It is now recognized that in C₃ plants GS₁ is localized in the cytoplasm, but is present mainly in the phloem companion cells, and GS₂ is located in the chloroplasts.

Refixation of photorespiratory ammonium is mediated primarily by GS₂. Despite this efficient system for reassimilating ammonium, plants with normal activities of GS can lose ammonia to the atmosphere when grown on ammonium as sole N source. Ammonia emission is greatly elevated when GS is inhibited with methionine sulfoximine. Ammonia emission rates are also significantly increased in barley mutants with reduced GS activity (47 to 66% of wildtype) (Mattsson et al, 1997).
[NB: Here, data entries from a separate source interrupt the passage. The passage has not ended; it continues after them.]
(** * Verification of the nengo-examples tutorial notebooks

    The repository holds Jupyter notebooks.  The file
    [htbab_tutorials/ch2-scalars.ipynb] carries two notebook documents: the
    "Representing a scalar" tutorial and the "Training an Autoencoder With
    TensorNodes" tutorial.  The development has these parts:

    - [Json], [Documents], [Notebook]: the notebook documents as the JSON data
      they are, with the functions that read cells and scan their source
      lines;
    - [Python]: the values, the platform (the interpreter's run time and the
      imported libraries, which the notebooks only call) and the
      state-and-exception monad in which the code cells are embedded;
    - [Scalars] and [Autoencoder]: the code cells of the two notebooks as
      monadic programs, statement by statement;
    - [Kernel], [Logic], [Toy]: running cells, what is stated about a run,
      and a small platform to run the notebooks on;
    - the facts: exceptions pass through every statement, a step-by-step run
      of a cell, and the theorems about the documents and the cells. *)

From Stdlib Require Import ZArith Ascii String Floats.PrimFloat Floats.FloatOps.
From stdpp Require Import base numbers list strings.

Local Open Scope string_scope.
Local Open Scope Z_scope.
Local Open Scope list_scope.

(** ** JSON values *)

Module Json.

(** Objects keep the order of their members, as the file does. *)
#[local] Set Warnings "-register-all".
Inductive json : Type :=
| JNull
| JBool (b : bool)
| JNum (z : Z)
| JStr (s : string)
| JArr (items : list json)
| JObj (members : list (string * json)).

(** The quote and the newline, from their character codes. *)
Definition dq : string := String (Ascii.ascii_of_nat 34) EmptyString.
Definition nl : string := String (Ascii.ascii_of_nat 10) EmptyString.

(** A source line that ends in a newline. *)
Definition jline (s : string) : json := JStr (s +:+ nl).

Fixpoint assoc (k : string) (ms : list (string * json)) : option json :=
  match ms with
  | [] => None
  | (k', v) :: ms' => if String.eqb k k' then Some v else assoc k ms'
  end.

(** Member [k] of an object; [None] for a missing key or a non-object. *)
Definition jget (k : string) (j : json) : option json :=
  match j with
  | JObj ms => assoc k ms
  | _ => None
  end.

Definition jitems (j : json) : list json :=
  match j with
  | JArr l => l
  | _ => []
  end.

Definition jstring (j : json) : option string :=
  match j with
  | JStr s => Some s
  | _ => None
  end.

End Json.
Import Json.

(** ** The two notebook documents, cell by cell *)

Module Documents.

Definition ch2_scalars_cell0 : json :=
  JObj [
    ("cell_type", JStr "markdown");
    ("metadata", JObj []);
    ("source", JArr [
      jline "# Representing a scalar";
      jline EmptyString;
      JStr "You can construct and manipulate a population of neurons (ensemble) in nengo. This model shows shows how the activity of neural populations can be thought of as representing a mathematical variable (a scalar value). "])].

Definition ch2_scalars_cell1 : json :=
  JObj [
    ("cell_type", JStr "code");
    ("execution_count", JNull);
    ("metadata", JObj [
      ("collapsed", JBool false)]);
    ("outputs", JArr []);
    ("source", JArr [
      jline "# Setup the environment";
      jline "import numpy as np";
      jline "import matplotlib.pyplot as plt";
      jline "%matplotlib inline";
      jline EmptyString;
      jline "import nengo";
      jline "from nengo.dists import Uniform";
      jline "from nengo.utils.matplotlib import rasterplot";
      JStr "from nengo.utils.ensemble import tuning_curves"])].

Definition ch2_scalars_cell2 : json :=
  JObj [
    ("cell_type", JStr "markdown");
    ("metadata", JObj []);
    ("source", JArr [
      jline "## Create the Model";
      jline EmptyString;
      JStr "This model has paramenters as described in the book and uses a single population (ensemble) of 100 LIF neurons. Note that the default max rates in Nengo 2.0 are (200, 400), so you have to explicitly specify them to be (100, 200) to create the model with the same parameters as described in the book. Moreover the 'Node Factory' feature of ensembles mentioned in the book maps to the 'neuron_type' in Nengo 2.0 which is set to LIF by default. The default values of tauRC, tauRef, radius and intercepts in Nengo 2.0 are the same as those mentioned in the book."])].

Definition ch2_scalars_cell3 : json :=
  JObj [
    ("cell_type", JStr "code");
    ("execution_count", JNull);
    ("metadata", JObj [
      ("collapsed", JBool false)]);
    ("outputs", JArr []);
    ("source", JArr [
      jline "model = nengo.Network(label='Many Neurons')";
      jline "with model:";
      jline "    # Input";
      jline "    input = nengo.Node(lambda t: np.sin(16 * t))      # Input sine wave with range 1";
      jline "    # input = nengo.Node(lambda t: 4*np.sin(16 * t))   # Input sine wave with range increased to 4";
      jline "    ";
      jline "    # Ensemble with 100 LIF neurons  ";
      jline "    x = nengo.Ensemble(100, dimensions=1, max_rates = Uniform(100, 200))";
      jline "    ";
      jline "    # Connecting input to ensemble";
      JStr "    nengo.Connection(input, x) "])].

Definition ch2_scalars_cell4 : json :=
  JObj [
    ("cell_type", JStr "markdown");
    ("metadata", JObj []);
    ("source", JArr [
      JStr "## Run the model"])].

Definition ch2_scalars_cell5 : json :=
  JObj [
    ("cell_type", JStr "markdown");
    ("metadata", JObj []);
    ("source", JArr [
      JStr "Import the nengo_gui visualizer to run and visualize the model."])].

Definition ch2_scalars_cell6 : json :=
  JObj [
    ("cell_type", JStr "code");
    ("execution_count", JNull);
    ("metadata", JObj [
      ("collapsed", JBool false)]);
    ("outputs", JArr []);
    ("source", JArr [
      jline "from nengo_gui.ipython import IPythonViz";
      JStr ("IPythonViz(model, " +:+ dq +:+ "ch2-scalars.py.cfg" +:+ dq +:+ ")")])].

Definition ch2_scalars_cell7 : json :=
  JObj [
    ("cell_type", JStr "markdown");
    ("metadata", JObj []);
    ("source", JArr [
      jline "Press the play button in the visualizer to run the simulation. You should see the graphs as shown in the figure below.";
      jline EmptyString;
      JStr "The graph on the top left shows the input and the graph on the top right shows the the decoded value of the neural spiking (a linearly decoded estimate of the input). The graph on the bottom right shows the spike raster which is the spiking output of the neuron population (x)."])].

Definition ch2_scalars_cell8 : json :=
  JObj [
    ("cell_type", JStr "code");
    ("execution_count", JNull);
    ("metadata", JObj [
      ("collapsed", JBool false)]);
    ("outputs", JArr []);
    ("source", JArr [
      jline "from IPython.display import Image";
      JStr "Image(filename='ch2-scalars.png')"])].

Definition ch2_scalars_cell9 : json :=
  JObj [
    ("cell_type", JStr "markdown");
    ("metadata", JObj []);
    ("source", JArr [
      JStr "### Increasing the range of Input"])].

Definition ch2_scalars_cell10 : json :=
  JObj [
    ("cell_type", JStr "markdown");
    ("metadata", JObj []);
    ("source", JArr [
      JStr "You have seen that the population of neurons does a reasonably good job of representing the input. However, neurons cannot represent arbitrary values well and you can verify this by increasing the range of the input to 4 ( input = nengo.Node(lambda t: 4*np.sin(16 * t)) ). You will observe the same saturation effects as described in the book, showing that the neurons do a much better job at representing information within the defined radius."])].

Definition ch2_scalars_cell11 : json :=
  JObj [
    ("cell_type", JStr "markdown");
    ("metadata", JObj []);
    ("source", JArr [
      JStr "### Plotting the Tuninig Curves"])].

Definition ch2_scalars_cell12 : json :=
  JObj [
    ("cell_type", JStr "markdown");
    ("metadata", JObj []);
    ("source", JArr [
      jline "The tuning curve of a neurons tells us how it responds to an incoming input signal. Looking at the tuning curves of the neurons in an ensemble is one of the most common ways to debug failures in a model. ";
      jline EmptyString;
      JStr "For a one-dimensional ensemble, since the input is a scalar, we can use the input as x-axis and the neuron response as y-axis."])].

Definition ch2_scalars_cell13 : json :=
  JObj [
    ("cell_type", JStr "code");
    ("execution_count", JNull);
    ("metadata", JObj [
      ("collapsed", JBool false)]);
    ("outputs", JArr []);
    ("source", JArr [
      jline "# Alternative way to run the model";
      jline "with nengo.Simulator(model) as sim: # Create the simulator";
      JStr "    sim.run(1)                      # Run the simulation for 1 second"])].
The photorespiratory N cycle requires an important metabolic interplay between mitochondria and peroxisome. Thus, the reduction of serine in the peroxisomes to glycerate (via hydroxypyruvate) requires reducing equivalents (NADH) provided by the mitochondria via the malate:oxaloacetate (OAA) shuttle. In this shuttle, OAA is reduced in the mitochondrial matrix by NADH generated during glycine oxidation. The malate generated in the mitochondria is then transported to the peroxisome where malate is use to regenerate OAA and provide the NADH required to sustain serine reduction to glycerate (Raghavendra et al, 1998).
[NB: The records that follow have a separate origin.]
(** * Shallow embedding of the annotation engine of [src/annotaor.py]

    The YOLO annotation tool keeps, for the image on screen, a Python list
    [self.image_viewer.annotations] of tuples
    [(cls_id, x_center, y_center, width, height)]; it reads and writes them
    from/to one label file per image and steps through a folder of images.

    Modelling conventions.
    - Python [float] values are IEEE 754 binary64 numbers, modelled by
      [pyfloat]: a finite value is the rational it denotes ([Q]), and
      [inf], [-inf] and [nan] are separate constructors ([float()] accepts
      them from a label file and [int()] raises on them).  Every float
      operation the code performs rounds its exact result to the nearest
      double, ties to even, and overflows to an infinity ([to_double]).
      The sign of a zero is not kept.
    - Python [int] values are [Z].
    - Python [str] values are Rocq [string]s over ASCII.
    - An exception that escapes a function is [None] in an [option].
    - The file system: the session says which directories [os.makedirs]
      can create and which files [open(path, 'w')] can open. *)

From Stdlib Require Import ZArith QArith Qround Qabs Qpower List String Ascii Bool Lia Lqa
  Permutation Sorted.
Import ListNotations.

Open Scope string_scope.

(** ** Python values *)

Inductive pyfloat : Type :=
| Fin (q : Q)
| Inf (neg : bool)
| NaN.

(** An annotation tuple [(cls_id, x_center, y_center, width, height)]. *)
Record box : Type := mkBox {
  cls_id : Z;
  x_center : pyfloat;
  y_center : pyfloat;
  width : pyfloat;
  height : pyfloat
}.

(** ** IEEE 754 binary64 arithmetic

    Rounding a rational to the nearest integer, ties to even. *)
Definition round_half_even (r : Q) : Z :=
  let f := Qfloor r in
  let d := r - inject_Z f in
  if Qle_bool (1 # 2) d then
    (if Qeq_bool d (1 # 2) then (if Z.even f then f else f + 1) else f + 1)
  else f.

(** [2 ^ e] for an integer exponent. *)
Definition pow2 (e : Z) : Q := Qpower 2 e.

(** [floor(log2 q)] for [q > 0]. *)
Definition qlog2 (q : Q) : Z :=
  let k := (Z.log2 (Qnum q) - Z.log2 (Zpos (Qden q)))%Z in
  if Qle_bool (pow2 k) q then k else (k - 1)%Z.

(** The exponent of the last mantissa bit of a double near [q]: 53-bit
    mantissas, subnormals below [2 ^ -1022]. *)
Definition fexp (q : Q) : Z := Z.max (qlog2 (Qabs q) - 52) (-1074).

(** The double nearest to [q], ties to even (exponent range unbounded
    above); [Qred] gives each value one representation. *)
Definition round64 (q : Q) : Q :=
  if Qeq_bool q 0 then 0
  else let e := fexp q in Qred (inject_Z (round_half_even (q / pow2 e)) * pow2 e).

(** The result of a float operation whose exact value is [q]: the nearest
    double, or an infinity when it is [2 ^ 1024] or more in magnitude. *)
Definition to_double (q : Q) : pyfloat :=
  let r := round64 q in
  if Qle_bool (pow2 1024) (Qabs r) then Inf (negb (Qle_bool 0 q)) else Fin r.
Givan CV, Joy KW, Kleczkowski LA 1988 A decade of photorespiratory nitrogen cycling. Trends Biochem. Sci. 13: 433-437.

Lea PJ, Blackwell RD, Joy KW 1992 Ammonia assimilation in higher plants. In (K Mengel, DJ Pilbeam eds) "Nitrogen Metabolism of Plants", Clarendon Press, Oxford, pp 153-186.

Mattsson M, Hausler RE, Leegood RC, Lea PJ, Schjoerring JK 1997 Leaf-atmosphere NH₃ exchange in barley mutants with reduced activities of glutamine synthetase. Plant Physiol. 114: 1307-1312.

Raghavendra AS, Reumann S, Heldt HW 1998 Participation of mitochondrial metabolism in photorespiration. Reconstituted system of peroxisomes and mitochondria from spinach leaves. Plant Physiol. 116: 1333-1337.